# What to put in my 5 gallon tank



## candacerose (Jun 20, 2014)

I have a baby female betta I have in a smaller tank, I have been considering putting her in the 5 gallon and getting a couple other fish to put in there with her, What are some safe fish I can house her with? I feel bad leaving her in a small tank by herself


----------



## ShikaDeer (Feb 2, 2014)

5 gallons would be a bit small to throw in other fish with her, but you can always get a nerite snail! c:
They come with some pretty cool designs as far as snails go, plus they can be interesting to watch.
My betta loves to check him out occasionally, but he just swims away after a bit and doesn't bother him.

You just have to make sure they get enough food, of course they prefer actual algae growing in the tank, but you can give them algae tabs or cucumber and hope they aren't too picky! ;u;


----------



## candacerose (Jun 20, 2014)

I was actually just talking about adding a snail to see How she gets along with something else being in the same water as her Lol... I was also thinking of Maybe a bottom feeder? I just don't want to overwhelm her


----------



## Aus (Feb 3, 2012)

My betta loves his bristlenoses. By which I mean, he does not attack them.. lol. 

But many bottom feeders grow quite big, or have to be kept in shoals, and 5g might be a bit small. Snails are great, and they help keep the algae down. A little slice of half-cooked zucchini or blanched cucumber is plenty, once a week, to keep them fed otherwise.

Shrimps are also wonderful, the larger species anyway. Cherry shrimp make great tank mates -and- snacks so if you wanted shrimps as permanent guests, either have loads of moss and hidey spots, or aim for a larger, algae-eating variety, I find the bettas try to eat them and get piched on the nose quick smart, and I haven't had one eaten yet!


----------



## ShikaDeer (Feb 2, 2014)

Like Aus said, a lot of bottom feeders like being in groups of 6+ so 5 gallons is definitely too small. :c

Shrimp are adorable though, but I honestly think 5 gallons is too small for them as well to be with a betta. They need lots of hiding spots to feel safe, and even then, some bettas are set on hunting them down. They also need a really stable tank, so if the 5 gallon you're setting up is new, it'd be a number of months before it'd be safe for them. 
Personally I don't trust my boy with shrimp anyway haha. 

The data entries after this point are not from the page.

(* ===== verification/Checkpoint.v ===== *)
(** * Checkpoint: the checkpoint file ([ffs-mvcc/src/persist.rs],
      [ffs-mvcc/src/persist/checkpoint_reader.rs])

    A checkpoint is a compact, checksummed image of the version chains and of
    the two counters.  The writer streams it through a running CRC; the reader
    decodes it from an untrusted file with bounded allocations and publishes it
    to the store only after everything has been validated.

    The writer is a computation over a sink with a script of which writes
    succeed, the reader a computation over the sources of [WalReader].  The
    results: what a successful write emitted is read back as the same counters
    and chains (up to deduplication, which no read can see), and whatever bytes
    a file holds, a load that succeeds leaves a well-formed store. *)

From stdpp Require Import base sorting numbers gmap list.
From S2P Require Import Prelude Sorted Chain Txn Policy Metrics Store StoreLemmas StoreInv.
From S2P Require Import StoreCorrect StoreTyped Wal WalReplay WalWriter WalReader.

Local Open Scope Z_scope.

Definition CHECKPOINT_MAGIC : Z := 0x4D564350.
Definition CHECKPOINT_VERSION : Z := 1.
Definition CHECKPOINT_HEADER_SIZE : Z := 28.
Definition CHECKPOINT_IO_CHUNK_BYTES : Z := 64 * 1024.

Definition BLOCK_HEADER_BYTES : Z := 12.
Definition VERSION_HEADER_BYTES : Z := 20.
Definition MIN_BLOCK_BYTES : Z := BLOCK_HEADER_BYTES + VERSION_HEADER_BYTES.
Definition CRC_BYTES : Z := 4.

(** ** Validation shared by the writer and the reader *)

Definition validate_checkpoint_counters {W} (next_txn next_commit : Z) : replayM W () :=
  if (next_txn =? 0) || (next_commit =? 0) then throw (Refused 0 ZeroNextCounter) else mret ().

Definition validate_checkpoint_version {W} (block : Z) (version : BlockVersion)
    (previous_seq : option Z) (next_txn next_commit : Z) : replayM W () :=
  if negb (bv_block version =? block) || (bv_commit_seq version =? 0)
     || (next_commit <=? bv_commit_seq version) || (next_txn <=? bv_writer version)
     || match previous_seq with Some seq => bv_commit_seq version <=? seq | None => false end
  then throw (Refused block InvalidVersionIdentity)
  else if match previous_seq with None => is_identical (bv_data version) | Some _ => false end
  then throw (Refused block DedupMarkerWithoutBase)
  else mret ().

(** ** Writing *)

(** What has been written, and whether the next writes succeed (all of them
    once the script is over). *)
Record Sink := mkSink { sk_out : bytes; sk_script : list bool }.

Definition write_failed : Z := 3.

Definition sink_write (chunk : bytes) : replayM Sink () := λ k,
  match sk_script k with
  | false :: script => Ret (mkSink (sk_out k) script, Err (External write_failed))
  | true :: script => Ret (mkSink (sk_out k ++ chunk) script, Ok ())
  | [] => Ret (mkSink (sk_out k ++ chunk) [], Ok ())
  end.

Section writing.
Context `{Crc32cAppend} `{VersionCodec}.

(** [Crc32cHasher::write_all]: the running CRC after the chunks. *)
Fixpoint hash_chunks (crc : Z) (cs : list bytes) : replayM Sink Z :=
  match cs with
  | [] => mret crc
  | chunk :: cs' => _ ← sink_write chunk; hash_chunks (crc32c_append crc chunk) cs'
  end.

Definition hasher_write_all (crc : Z) (data : bytes) : replayM Sink Z :=
  hash_chunks crc (chunks CHECKPOINT_IO_CHUNK_BYTES data).

(** The loop over the versions of a chain; [vi] is the index of the next. *)
Fixpoint write_versions (crc block : Z) (chain : list BlockVersion) (next_txn next_commit : Z)
    (vi : nat) (previous_seq : option Z) (rest : list BlockVersion) : replayM Sink Z :=
  match rest with
  | [] => mret crc
  | version :: rest' =>
      _ ← validate_checkpoint_version block version previous_seq next_txn next_commit;
      let previous_seq := Some (bv_commit_seq version) in
      crc ← hasher_write_all crc (le_bytes 8 (bv_commit_seq version));
      crc ← hasher_write_all crc (le_bytes 8 (bv_writer version));
      if is_identical (bv_data version) then
        crc ← hasher_write_all crc (le_bytes 4 u32_max);
        write_versions crc block chain next_txn next_commit (S vi) previous_seq rest'
      else
        match resolve_data_with chain vi bv_data with
        | None => throw (Refused block DecompressionFailed)
        | Some materialized =>
            if negb (zlen materialized <=? u32_max) then throw (Refused block DataTooLarge)
            else if zlen materialized =? u32_max then throw (Refused block DataLengthIsDedupMarker)
            else
              crc ← hasher_write_all crc (le_bytes 4 (zlen materialized));
              crc ← hasher_write_all crc materialized;
              write_versions crc block chain next_txn next_commit (S vi) previous_seq rest'
        end
  end.

Fixpoint write_blocks (crc next_txn next_commit : Z) (previous_block : option Z)
    (blocks : list (Z * list BlockVersion)) : replayM Sink Z :=
  match blocks with
  | [] => mret crc
  | (block, chain) :: blocks' =>
      if match previous_block with Some previous => block <=? previous | None => false end
      then throw (Refused block UnorderedBlock)
      else if (length chain =? 0)%nat then throw (Refused block EmptyVersionChain)
      else
        crc ← hasher_write_all crc (le_bytes 8 block);
        if negb (zlen chain <=? u32_max) then throw (Refused block TooManyVersions)
        else
          crc ← hasher_write_all crc (le_bytes 4 (zlen chain));
          crc ← write_versions crc block chain next_txn next_commit 0 None chain;
          write_blocks crc next_txn next_commit (Some block) blocks'
  end.

(** The fixed header: magic, version, reserved, counters, block count. *)
Definition checkpoint_header (next_txn next_commit num_blocks : Z) : bytes :=
  le_bytes 4 CHECKPOINT_MAGIC ++ le_bytes 2 CHECKPOINT_VERSION ++ [0; 0] ++
  le_bytes 8 next_txn ++ le_bytes 8 next_commit ++ le_bytes 4 num_blocks.

Definition write_checkpoint (next_txn next_commit : Z) (versions : list (Z * list BlockVersion)) :
    replayM Sink () :=
  _ ← validate_checkpoint_counters next_txn next_commit;
  if negb (zlen versions <=? u32_max) then throw (Refused 0 TooManyBlocks)
  else
    crc ← hasher_write_all 0 (checkpoint_header next_txn next_commit (zlen versions));
    crc ← write_blocks crc next_txn next_commit None versions;
    sink_write (le_bytes 4 crc).
End writing.

(** The chains of the store in block order, as [checkpoint_with_directory_sync]
    collects them from the hash map. *)
Definition versions_snapshot `{UnstableSort} (s : MvccStore) : list (Z * list BlockVersion) :=
  sort_by (λ x y, x.1 <=? y.1) (map_to_list (versions s)).

(** ** Reading *)

(** [read_checkpoint_exact]; fuel as for [read_exact]. *)
Fixpoint read_checkpoint_loop (fuel : nat) (want : Z) (got : bytes) : replayM Source bytes :=
  if want <=? 0 then _ ← checkpoint; mret got
  else
    match fuel with
    | O => λ _, Panic
    | S fuel' =>
        _ ← checkpoint;
        r ← read_call (Z.min want CHECKPOINT_IO_CHUNK_BYTES);
        match r with
        | Some [] => throw (External unexpected_eof)
        | Some b => _ ← checkpoint; read_checkpoint_loop fuel' (want - zlen b) (got ++ b)
        | None => read_checkpoint_loop fuel' want got
        end
    end.

Definition read_checkpoint_exact (want : Z) : replayM Source bytes := λ src,
  read_checkpoint_loop (Z.to_nat want + length (src_script src)) want [] src.

(** The zip of the two chunk lists in [same_payload]. *)
Fixpoint same_chunks (left right : list bytes) : replayM Source bool :=
  match left, right with
  | l :: left', r :: right' =>
      _ ← checkpoint;
      if bool_decide (l = r) then same_chunks left' right' else mret false
  | _, _ => _ ← checkpoint; mret true
  end.

Definition same_payload (left right : bytes) : replayM Source bool :=
  _ ← checkpoint;
  if negb (zlen left =? zlen right) then mret false
  else same_chunks (chunks CHECKPOINT_IO_CHUNK_BYTES left) (chunks CHECKPOINT_IO_CHUNK_BYTES right).

Record DecodedCheckpoint := mkDecoded {
  dc_next_txn : Z;
  dc_next_commit : Z;
  dc_blocks : list (Z * list BlockVersion);
}.

(** What is left of the body, and the CRC so far. *)
Record Decoder := mkDecoder { d_remaining : Z; d_crc : Z }.

Section reading.
Context `{Crc32cAppend} `{VersionCodec}.

Definition read_into (d : Decoder) (want : Z) : replayM Source (Decoder * bytes) :=
  _ ← checkpoint;
  if d_remaining d <? want then throw (Refused 0 FieldsExceedBody)
  else
    b ← read_checkpoint_exact want;
    mret (mkDecoder (d_remaining d - want) (crc32c_append (d_crc d) b), b).

(** [from_le_bytes(decoder.read()?)] *)
Definition decoder_read (d : Decoder) (n : Z) : replayM Source (Decoder * Z) :=
  '(d, b) ← read_into d n; mret (d, le_value b).

Fixpoint payload_loop (fuel : nat) (d : Decoder) (len : Z) (data : bytes) :
    replayM Source (Decoder * bytes) :=
  if len <=? zlen data then mret (d, data)
  else
    match fuel with
    | O => λ _, Panic
    | S fuel' =>
        _ ← checkpoint;
        '(d, b) ← read_into d (Z.min (len - zlen data) CHECKPOINT_IO_CHUNK_BYTES);
        payload_loop fuel' d len (data ++ b)
    end.

Definition decoder_payload (d : Decoder) (block len reserved : Z) : replayM Source (Decoder * bytes) :=
  _ ← checkpoint;
  if (d_remaining d <? reserved) || (d_remaining d - reserved <? len)
  then throw (Refused block DataExceedsPayload)
  else payload_loop (Z.to_nat len) d len [].

Definition decoder_finish (d : Decoder) : replayM Source () :=
  _ ← checkpoint;
  if negb (d_remaining d =? 0) then throw (Refused 0 TrailingCheckpointBytes)
  else
    b ← read_checkpoint_exact 4;
    if negb (le_value b =? d_crc d) then throw (Refused 0 CheckpointCrcMismatch) else mret ().

(** Is the payload a repetition of the last concrete version? *)
Definition repeats_last (dedup : bool) (block : Z) (versions : list BlockVersion)
    (last_concrete : option nat) (data : bytes) : replayM Source bool :=
  match dedup, last_concrete with
  | true, Some i =>
      match resolve_data_with versions i bv_data with
      | Some previous => same_payload previous data
      | None => throw (Refused block DedupBaseUnreadable)
      end
  | _, _ => mret false
  end.

(** The body of the [for index in 0..count] loop of [decode_chain], with [left]
    versions to come. *)
Definition decode_version (left block next_txn next_commit future_blocks : Z) (dedup : bool)
    (d : Decoder) (versions : list BlockVersion) (last_concrete : option nat)
    (previous_seq : option Z) : replayM Source (Decoder * BlockVersion) :=
  '(d, commit_seq) ← decoder_read d 8;
  '(d, writer) ← decoder_read d 8;
  '(d, data_len) ← decoder_read d 4;
  let version := mkVersion block commit_seq writer
                   (if data_len =? u32_max then Identical else Full []) in
  _ ← validate_checkpoint_version block version previous_seq next_txn next_commit;
  if negb (data_len =? u32_max) then
    let reserved := future_blocks + left * VERSION_HEADER_BYTES in
    '(d, data) ← decoder_payload d block data_len reserved;
    identical ← repeats_last dedup block versions last_concrete data;
    mret (d, mkVersion block commit_seq writer (if identical : bool then Identical else Full data))
  else mret (d, version).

Snails would likely be your best bet, and if you ever upgrade to 10+ gallons, I'm sure you'll have more options!


----------



## Aus (Feb 3, 2012)

Shrimps - it depends on your tank. 

I kept cherry shrimp in my 3 gallon tank with a highly active female betta, quite successfully. She was a voracious hunter, too and would eat as many as she could catch. Yet, with a bit of wood and a few thickly placed plants to hide in, many did manage to escape and thrived, and even bred. If I put 6 cherries in the tank, it'd take her about 3-6 months or sometimes longer (if they bred) to catch all of them. Expensive snacks, but very nutritious! And hunting them gave her something to do other than just bloop around. 

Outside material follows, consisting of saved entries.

(* ===== verification/Persist.v ===== *)
(** * Persist: the durable store ([ffs-mvcc/src/persist.rs],
      [ffs-mvcc/src/wal_writer/namespace.rs])

    [PersistentMvccStore] composes the store, the log writer, the checkpoint
    file and the replay engine.  A commit is made in memory, appended to the
    log, and undone in memory if the append fails; a checkpoint is published by
    rename and directory sync, and only then allows the log to be truncated;
    opening admits one owner, loads the checkpoint, replays the log after it
    and trims a torn tail.

    The three locks of the Rust struct are taken for the whole of each method,
    so a method is one step here.  The answers of the operating system are
    arguments of each operation. *)

From stdpp Require Import base sorting numbers gmap list.
From S2P Require Import Prelude Sorted Merge Chain Txn Policy Metrics Store StoreLemmas StoreInv.
From S2P Require Import StoreCorrect StoreTyped Wal WalReplay WalWriter WalReader Checkpoint.

Local Open Scope Z_scope.

(** ** Options, statistics, reports *)

Record PersistOptions := mkOptions {
  sync_on_commit : bool;
  opt_verify_writes : bool;
  opt_backpressure_threshold_bytes : Z;
}.

Definition default_options : PersistOptions := mkOptions true false 0.

Definition to_writer_config (o : PersistOptions) : WalWriterConfig :=
  mkWriterConfig (if sync_on_commit o then Immediate else Manual) (opt_verify_writes o)
    (opt_backpressure_threshold_bytes o).

Record WalStats := mkWalStats {
  replayed_commits : Z;
  replayed_versions : Z;
  wal_size_bytes : Z;
  commits_written : Z;
  checkpoints_created : Z;
  checkpoint_commit_seq : Z;
}.

Definition default_stats : WalStats := mkWalStats 0 0 0 0 0 0.

Record WalRecoveryReport := mkRecovery {
  rc_outcome : ReplayOutcome;
  rc_commits_replayed : Z;
  rc_versions_replayed : Z;
  rc_records_discarded : Z;
  rc_wal_valid_bytes : Z;
  rc_wal_total_bytes : Z;
  rc_used_checkpoint : bool;
  rc_checkpoint_commit_seq : option Z;
}.

Definition default_recovery : WalRecoveryReport := mkRecovery EmptyLog 0 0 0 0 0 false None.

Record PersistentMvccStore := mkPersistent {
  p_store : MvccStore;
  p_wal : WalWriter;
  p_stats : WalStats;
  p_recovery : WalRecoveryReport;
}.

Definition set_store (p : PersistentMvccStore) (s : MvccStore) : PersistentMvccStore :=
  mkPersistent s (p_wal p) (p_stats p) (p_recovery p).
Definition set_wal (p : PersistentMvccStore) (w : WalWriter) : PersistentMvccStore :=
  mkPersistent (p_store p) w (p_stats p) (p_recovery p).

(** [FfsError], as far as it is told apart here. *)
Inductive PersistError := WalError (e : WalWriteError) | FileError (e : ReplayError).

(** ** Undoing an in-memory commit *)

(** One block: drop the newest version if the failed commit wrote it, and the
    entry if nothing is left. *)
Definition pop_version {T} (seq_of writer_of : T → Z) (commit_seq txn_id : Z)
    (m : gmap Z (list T)) (block : Z) : gmap Z (list T) :=
  match m !! block with
  | None => m
  | Some versions =>
      let versions :=
        match last versions with
        | Some v => if (seq_of v =? commit_seq) && (writer_of v =? txn_id)
                    then removelast versions else versions
        | None => versions
        end in
      match versions with [] => delete block m | _ => <[block := versions]> m end
  end.

Definition rollback_in_memory_commit (s : MvccStore) (txn_id commit_seq : Z)
    (write_blocks cow_blocks : list Z) (use_ssi : bool) : MvccStore :=
  let s := set_versions s
             (foldl (pop_version bv_commit_seq bv_writer commit_seq txn_id) (versions s) write_blocks) in
  let s := set_physical_versions s
             (foldl (pop_version pv_commit_seq pv_writer commit_seq txn_id) (physical_versions s)
                cow_blocks) in
  let s := if use_ssi then
             match last (ssi_log s) with
             | Some r => if (r_commit_seq r =? commit_seq) && (r_txn_id r =? txn_id)
                         then set_ssi_log s (removelast (ssi_log s)) else s
             | None => s
             end
           else s in
  set_counters s (next_txn s) commit_seq.

Section persist.
Context `{UnstableSort} `{Crc32cAppend} `{VersionCodec}.

(** ** Committing *)

Definition commit_internal (io : Io) (p : PersistentMvccStore) (txn : Transaction) (time : Timing)
    (use_ssi : bool) : outcome (PersistentMvccStore * res CommitError Z) :=
  let write_blocks := write_set_keys txn in
  let cow_blocks := filter (λ b, is_Some (staged_physical txn b)) write_blocks in
  match ensure_ready (p_wal p) with
  | Err _ => Ret (p, Err (DurabilityFailure WalWriterUnavailable))
  | Ok _ =>
    resolved ← resolved_writes_for_commit (p_store p) txn;
    match resolved with
    | Err e => Ret (p, Err e)
    | Ok resolved =>
      let writes := (λ bd, mkWalWrite bd.1 bd.2) <$> resolved in
      r ← (if use_ssi then commit_ssi (p_store p) txn time else commit (p_store p) txn time);
      match r with
      | (s, Err e) => Ret (set_store p s, Err e)
      | (s, Ok commit_seq) =>
        match append_commit io (p_wal p) (mkWalCommit commit_seq (t_id txn) writes) with
        | (w, Err _) =>
            let s := rollback_in_memory_commit s (t_id txn) commit_seq write_blocks cow_blocks use_ssi in
            Ret (mkPersistent s w (p_stats p) (p_recovery p), Err (DurabilityFailure WalWriteFailed))
        | (w, Ok _) =>
            let st := p_stats p in
            let st := mkWalStats (replayed_commits st) (replayed_versions st) (write_pos w)
                        (add64 (commits_written st) 1) (checkpoints_created st)
                        (checkpoint_commit_seq st) in
            Ret (mkPersistent s w st (p_recovery p), Ok commit_seq)
        end
      end
    end
  end.

(** ** Delegated operations *)

Definition p_begin (p : PersistentMvccStore) : Transaction * PersistentMvccStore :=
  let '(txn, s) := begin (p_store p) in (txn, set_store p s).

Definition p_register_snapshot (p : PersistentMvccStore) (snapshot : Snapshot) : PersistentMvccStore :=
  set_store p (register_snapshot (p_store p) snapshot).

Definition p_release_snapshot (p : PersistentMvccStore) (snapshot : Snapshot) :
    outcome (PersistentMvccStore * bool) :=
  '(s, released) ← release_snapshot (p_store p) snapshot; Ret (set_store p s, released).

Definition p_read_visible (p : PersistentMvccStore) (block : Z) (snapshot : Snapshot) : option bytes :=
  read_visible (p_store p) block snapshot.

Definition p_current_snapshot (p : PersistentMvccStore) : Snapshot := current_snapshot (p_store p).

Definition sync (io : Io) (p : PersistentMvccStore) : PersistentMvccStore * res PersistError () :=
  match flush io (p_wal p) with
  | (w, Ok _) => (set_wal p w, Ok ())
  | (w, Err e) => (set_wal p w, Err (WalError e))
  end.

(** ** Publishing a checkpoint *)

(** What [path.metadata()] answers. *)
Inductive PathMeta := MetaFound (identity : Z * Z) | MetaNotFound | MetaError.

Definition io_failed : Z := 6.

Definition validate_checkpoint_destination (named : bool) (destination : PathMeta)
    (wal : option (Z * Z)) : res ReplayError () :=
  if negb named then Err (Refused 0 CheckpointDestination)
  else
    match destination with
    | MetaFound identity =>
        match wal with
        | None => Err (External io_failed)
        | Some wal => if bool_decide (identity = wal) then Err (Refused 0 CheckpointDestination) else Ok ()
        end
    | MetaNotFound => Ok ()
    | MetaError => Err (External io_failed)
    end.

(** The file at the checkpoint path: what a lookup of the path finds now, and
    what it finds after a crash if the directory was not synced since. *)
Record CheckpointFile := mkCheckpointFile { ck_visible : option bytes; ck_durable : option bytes }.

Record PublishIo := mkPublishIo {
  pi_named : bool;
  pi_destination : PathMeta;
  pi_wal : option (Z * Z);
  pi_directory : option bool;
  pi_tempfile : bool;
  pi_writes : list bool;
  pi_flush : bool;
  pi_sync : bool;
  pi_rename : bool;
  pi_sync_directory : bool;
}.

(** The temporary file's contents once it is flushed and synced. *)
Definition write_temporary (io : PublishIo) (s : MvccStore) : outcome (res ReplayError bytes) :=
  if negb (pi_tempfile io) then Ret (Err (External io_failed))
  else
    '(k, r) ← write_checkpoint (next_txn s) (next_commit s) (versions_snapshot s) (mkSink [] (pi_writes io));
    match r with
    | Err e => Ret (Err e)
    | Ok _ => if negb (pi_flush io && pi_sync io) then Ret (Err (External io_failed)) else Ret (Ok (sk_out k))
    end.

If you have shrimps, though, you need to pay really good attention to your water quality. Which ought to happen anyway, so it needn't be a problem.


----------



## candacerose (Jun 20, 2014)

Thanks you guys for your help  I'm definitely thinking about the snails &#55357;&#56842;


----------



## RussellTheShihTzu (Mar 19, 2013)

Good.  Much better choice than torturing shrimp by putting them in a constant state of stress. I no longer keep them in with my Betta's community 20 gallon tank for that reason.


----------



## candacerose (Jun 20, 2014)

I got a Nerite tiger snail today... but I'm not exactly sure How to feed it Lol, I put the sinking tablet in the tank and the snail just seems to wonder around else were... my betta just keeps eating it Lol... she's a fatty for sure


----------



## Aus (Feb 3, 2012)

RussellTheShihTzu said:


> Good.  Much better choice than torturing shrimp by putting them in a constant state of stress. I no longer keep them in with my Betta's community 20 gallon tank for that reason.


"Torturing" -- excuse me?

"state of constant stress" -- um, no. Not at all.

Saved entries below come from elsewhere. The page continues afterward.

Lemma commit_internal_effect io p txn time use_ssi p' r h :
  txn_wf txn → timing_ok time → txn_typed (next_txn (p_store p)) txn →
  store_holds (p_store p) h → writer_ok (p_wal p) →
  commit_internal io p txn time use_ssi = Ret (p', r) → commit_effect p p' h txn r.
Proof.
  intros Htxn Htm Htt Hh Hw. unfold commit_internal, ensure_ready. rewrite (wo_ready _ Hw).
  intros (res&Hres&Hk)%outcome_bind_Ret. destruct res as [l|e]; [|injection Hk as <- <-; simpl; auto 10].
  apply outcome_bind_Ret in Hk as ([s1 r1]&Hc&Hk).
  pose proof (sh_wf _ _ Hh) as Hs. pose proof (sh_typed _ _ Hh) as Hty.
  pose proof (memory_commit_outcome use_ssi _ _ _ _ _ Htxn Htm Hs Hty Htt Hc) as (Hs1&Hty1&Hcase).
  destruct r1 as [seq|e].
  2:{ injection Hk as <- <-. simpl. split_and!; [by eapply store_holds_core|by apply Hcase|by apply Hcase| |auto].
      intros b snap _. by apply same_core_reads. }
  destruct Hcase as [Hcm _]. fold (log_writes l) in Hk. set (c := mkWalCommit seq (t_id txn) (log_writes l)) in *.
  destruct (committed_well_logged _ _ txn seq l Hs Hty1 Hs1 (proj1 Htxn) Htt Hres Hcm) as [Hcok Hnd].
  pose proof Hcm as (Hseq&Hnext&_). rewrite (sh_next _ _ Hh) in Hseq.
  pose proof (append_one_spec io (p_wal p) c Hw) as Ha. unfold append_commit in Hk.
  destruct (append_one_streamed io (p_wal p) c) as [w' [a|e]].
  - injection Hk as <- <-. destruct Ha as (Hacc&Henc&Happ). exists c.
    split_and!; try done; [by exists l|].
    + constructor; simpl; try done.
      * destruct (memory_commit_outcome use_ssi _ _ _ _ _ Htxn Htm Hs Hty Htt Hc)
          as (_&_&_&sp&s2&merged&Hsp&_&Hin&Hs2&_).
        rewrite (sc_compression _ _ Hs2), (ins_compression _ _ _ _ _ Hin), (sc_compression _ _ Hsp).
        apply (sh_policy _ _ Hh).
      * rewrite Hnext, last_seq_default. done.
      * intros b. rewrite contents_snoc, <-(sh_newest _ _ Hh). unfold after_commit.
        by apply (logged_is_committed _ txn seq); [by destruct Htxn|..].
  - injection Hk as <- <-. simpl. destruct Ha as [Ha Hpl].
    destruct (undo_commit use_ssi _ _ _ _ _ _ Htxn Htm Htt Hh Hc) as (?&?&?&?).
    split_and!; [done..|]. destruct Ha as [[? _]|Hsealed]; [auto|]. right. right.
    destruct Hpl as [Hacc Henc]; [by destruct Hsealed as ((?&_&->)&_); intros []|].
    exists c, e. split; [by exists l|]. done.
Qed.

Perhaps you did not provide enough cover for them? If your own shrimp appeared "tortured" and stressed. Or perhaps your water quality was poor, which is more likely to cause them long term distress. 

Stressed shrimp don't molt well, nor do they breed easily. Mine did, so they obviously weren't terribly unhappy.


----------



## RussellTheShihTzu (Mar 19, 2013)

My comments were not directed at you as yours were at me and I am glad your experience has been a good one. 

However, putting a shrimp in a tank with a Betta is like keeping a Betta in a tank with a 10" Oscar. It's still prey living in close proximity to a predator.

BTW:


----------



## jaysee (Dec 9, 2009)

Shrimp ARE at the bottom of the food chain...so it's not exactly an unnatural situation for them to be in - living with a predator.


----------



## ShikaDeer (Feb 2, 2014)

It may not be unnatural, but I personally wouldn't want to see shrimp getting killed in my care. You wouldn't keep snakes in with your pet mice, so if someone is looking for shrimp as an addition to the tank and not a food source, it's probably not a good idea to stress them out and keep them so close to a betta.

But again, I think it's all personal opinion so it's up to what the individual decides to do!


----------



## jaysee (Dec 9, 2009)

Exactly - it's up to the keeper to determine how important shrimp are to their tank.


----------



## RussellTheShihTzu (Mar 19, 2013)

ShikaDeer said:


> It may not be unnatural, but I personally wouldn't want to see shrimp getting killed in my care. You wouldn't keep snakes in with your pet mice, so if someone is looking for shrimp as an addition to the tank and not a food source, it's probably not a good idea to stress them out and keep them so close to a betta.
> 
> But again, I think it's all personal opinion so it's up to what the individual decides to do!


My point but I made it rather poorly. While shrimp are the bottom of the food chain they have a chance to escape in the wild; in small tanks they do not. Most on this forum are asking about good tank mates for Bettas and as ShikaDeer said, unless you want them as a food source it's probably not a good idea. But it's also a matter of personal choice.


----------



## jaysee (Dec 9, 2009)

I'm sure that there's a tank size in which the colony can sustain itself regardless of whether they get snacked on. I agree that they are not a good choice in tiny tanks. If one wanted to try that in a decent sized small tank, I would suggest doing the shrimp first, allowing them to set up shop before adding the betta. Most shrimp aren't cheap though, so take that into consideration.


----------



## RussellTheShihTzu (Mar 19, 2013)

jaysee said:


> I'm sure that there's a tank size in which the colony can sustain itself regardless of whether they get snacked on. I agree that they are not a good choice in tiny tanks. If one wanted to try that in a decent sized small tank, I would suggest doing the shrimp first, allowing them to set up shop before adding the betta. Most shrimp aren't cheap though, so take that into consideration.


I agree. ;-)


----------



## Jonthefish (Jun 16, 2014)

Mabye a Cory Catfish ! :-D


----------



## jaysee (Dec 9, 2009)

Corys are schooling fish - not a good choice.


----------